あと、独学できる人は「もとから天才なのかな」「頭がいい人なのかな」とやっぱり思ってしまうのですが、どうなのでしょうか。天才とまでは言わずとも、勉強するための基礎体力とか調べる力は必要な気がします。西﨑さんは、独学するための力をどこで培われたのでしょうか?
西﨑さん:
力というよりは「執念」ですね。負けず嫌いなだけかもしれないですが、「なんとしてでも、この問題を解けるようになってやる!」みたいな。わからないことがあれば、テキストやネットを駆使して徹底的に調べるようにしていました。
YUMENOUEさん:
意外と根性論(笑)。でも、きっと西﨑さんの場合は、高校時代のコソ勉(笑)のときに勉強に対する姿勢が培われていたんじゃないかなと、私は思います。そして、わからなかったら悔しいので調べる。そうやって調べる力は大事ですよね、実務でも。
西﨑さん:
そうですね。実務だと「正解」がないじゃないですか。誰かに聞いてもはっきりしたことは教えてもらえませんし、「Aの考えもあれば、Bの考えもある」という世界です。そういうときに、根拠を集めたり条文を読んだり、主体的に調べて考える力は必要になってくると思います。
試験勉強は「自分の成長を見つける」の積み重ね
YUMENOUEさん:
私はたまに、「同じ科目を再受験するのですが、次も講座を受けるべきか、それとも独学にしてもよいか」と相談を受けるのですが、西﨑さんだったら、このような方にどんなアドバイスをしますか?
西﨑さん:
すでに一通り講義を受けてきたわけですよね。それなら、講座を受ける前にもう一度イチから個別問題を解いてみるのがいいと思います。「ここはこうだからこの答えになる」と導き出せるかを、まずは確認してみるのがいいのかなと。これができないなら、やはり理解がまだ足りていないので、講座を受けなおしてみてはどうでしょうか。

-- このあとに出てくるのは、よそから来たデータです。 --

(** ** Witness: both adapters with graphs on *)
Definition both_host : host :=
  sample_host [("VLLM_SPARK_TP4_MODE", "custom"); ("VLLM_SPARK_TP4_VOCAB_MODE", "custom"); ("VLLM_SPARK_TP4_GRAPH_Q1", "1")]%string.
Definition both_installed : @process (sample_native false) := snd (@install no_provider (sample_native false) both_host (fresh false)).
Definition both_backend : @_Backend (sample_native false) :=
  default (@new_backend (sample_native false) 0)
    (@backend (sample_native false) (@run_calls no_provider (sample_native false) both_host live_calls both_installed)).
Definition both_vocab : @Vocab.process _ (sample_vocab false) :=
  @run_vocab no_provider _ (sample_vocab false) both_host [(sample_comm, vocab_tensor 2 [7], 1, false, 5)]
    (@vocab_process _ (sample_vocab false) 0).
Definition both_graph_ports : option (Z * Z) :=
  match @graph_q1_session (sample_native false) both_backend with Some s => Some (@_ports (sample_native false) s) | None => None end.

Lemma adapters_share_no_port_witness :
  @vocab_ports _ (sample_vocab false) both_vocab = [(9990, 9991); (10110, 10111)] /\ both_graph_ports = Some (9970, 9971) /\
  (forall s n, @session_at (sample_native false) both_backend SGraph = Some s -> n ∈ pair_ports (10110, 10111) ->
     n ∉ pair_ports (@_ports (sample_native false) s)).
Proof.
  split; [vm_compute; reflexivity|]. split; [vm_compute; reflexivity|]. intros s n Hs Hn.
  refine (proj2 (@adapters_share_no_port no_provider _ (sample_vocab false) both_host (fresh false) both_installed live_calls both_backend
    (@vocab_process _ (sample_vocab false) 0) [(sample_comm, vocab_tensor 2 [7], 1, false, 5)] SGraph s (10110, 10111)
    _ _ _ _ _ _ _ _) Hs _ n Hn); try (vm_compute; reflexivity); [|discriminate].
  apply list_elem_of_lookup. exists 1%nat. vm_compute. reflexivity.
Defined.
(** ** Properties of initialization *)

(** C37 (groups placed): for positive sizes that fit the number of processes and
    without elastic expert parallelism, a process in which only the world group
    exists initializes every kind of group without error, and each group it then has is its own: the right size, exactly
    the ranks that agree with it on the coordinates the kind does not span, and its
    coordinate as the rank inside the group. *)
Theorem initialize_places_ranks `{TorchLaws, Stateless} env pc tp pp pcp dcp replicas x d w backend :
  let c := mkSizes (p_data_parallel_size pc) pp pcp tp dcp in
  positive_sizes c -> 0 <= replicas -> (dcp_size c | tp * pcp) -> is_place c replicas x ->
  enable_elastic_ep pc = false -> no_groups d ->
  torch d = Some (rank_of c replicas x, replicas * replica_size c) -> _WORLD d = Some w -> 0 <= local_rank w ->
  exists d', initialize_model_parallel env pc tp pp pcp dcp backend d = (Ret tt, d') /\
    (forall k, k ∈ kinds_made pc -> exists g, group_at k d' = Some g /\ placed k c replicas x g) /\
    (is_moe pc = false -> _EP d' = None).
Proof.
  intros c Hs Hr Hdcp Hx He Hn Ht Hw Hloc.
  destruct (initialize_run env pc tp pp pcp dcp replicas Hs Hr Hdcp x Hx d w backend He Hn Ht Hw Hloc)
    as (d' & Hrun & Hk & Hep & _). by exists d'.
Qed.

(** What two processes of one job have in common: not the local rank, not the
    data-parallel rank, not the memory they share with others. *)
Record same_job (env1 env2 : process_env) (pc1 pc2 : parallel_config) : Prop := {
  sj_split : use_split_group env1 = use_split_group env2;
  sj_device : device_type env1 = device_type env2;
  sj_backend : default_backend env1 = default_backend env2;
  sj_data : p_data_parallel_size pc1 = p_data_parallel_size pc2;
  sj_moe : is_moe pc1 = is_moe pc2;
  sj_eplb : enable_eplb pc1 = enable_eplb pc2;
  sj_elastic : enable_elastic_ep pc1 = enable_elastic_ep pc2
}.

Lemma creation_plan_same `{Torch} env1 env2 pc1 pc2 c n backend :
  same_job env1 env2 pc1 pc2 -> creation_plan env1 pc1 c n backend = creation_plan env2 pc2 c n backend.
Proof.
  intros [Hsplit Hdev _ _ Hmoe Heplb _]. unfold creation_plan, kinds_made. rewrite Hmoe, Heplb.
  apply list_bind_ext; [|done]. intros k. destruct (rbind _ _) as [groups|]; [|done].
  unfold create_groups, _device_backend_str. by rewrite Hsplit, Hdev.
Qed.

同じ講座を受けるにしても、事前に「自分がどこを理解できていないのか」をわかったうえで受けるのと、とりあえず受けてみるのとでは、効果も違うと思うんです。なので、たとえば、年内は個別問題集を自力で解いてみて、それで理解できていないなら年明けから講座を受けるとか。
ただ、忘れないでほしいのが、1回目の受験のときからは絶対に成長しています。たとえば、テキストを読んだときの感触とかも、はじめて読んだときとはまったく違うはずです。なので、「自分はこれだけ成長したんだな」と、自分で自分をほめてあげてほしいです。自分自身で成長を見つけないと、税理士試験は乗り切れません。
YUMENOUEさん:
「自分で自分の成長を見つける!」 いいこと言いますね!
西﨑さん:
私は、法人税法を受けて不合格で、消費税法を受けた後に法人税法に戻ったのですが、そのとき、簡単な「減価償却」の問題ができただけで「自分、解けるやん!」と自分をほめちぎりました(笑)。
やっぱり長丁場の試験なので、何がどれだけできるようになったかを見つけてほしいです。小さなものでいいので、その積み重ねが最終的な合格につながると思います。
YUMENOUEさん:
そういう姿勢、大切ですよね。僕は消費税法に不合格だったとき、次の年はできなかったところを上乗せしようという気持ちで勉強していたときがあったのですが、これは結構きついんですよね。
簡単な問題は、できて当然、間違えたらショックを受ける。なんだか減点方式で勉強している感じがあって。あと、苦手論点ばかりを勉強しがちになるのも大変でした。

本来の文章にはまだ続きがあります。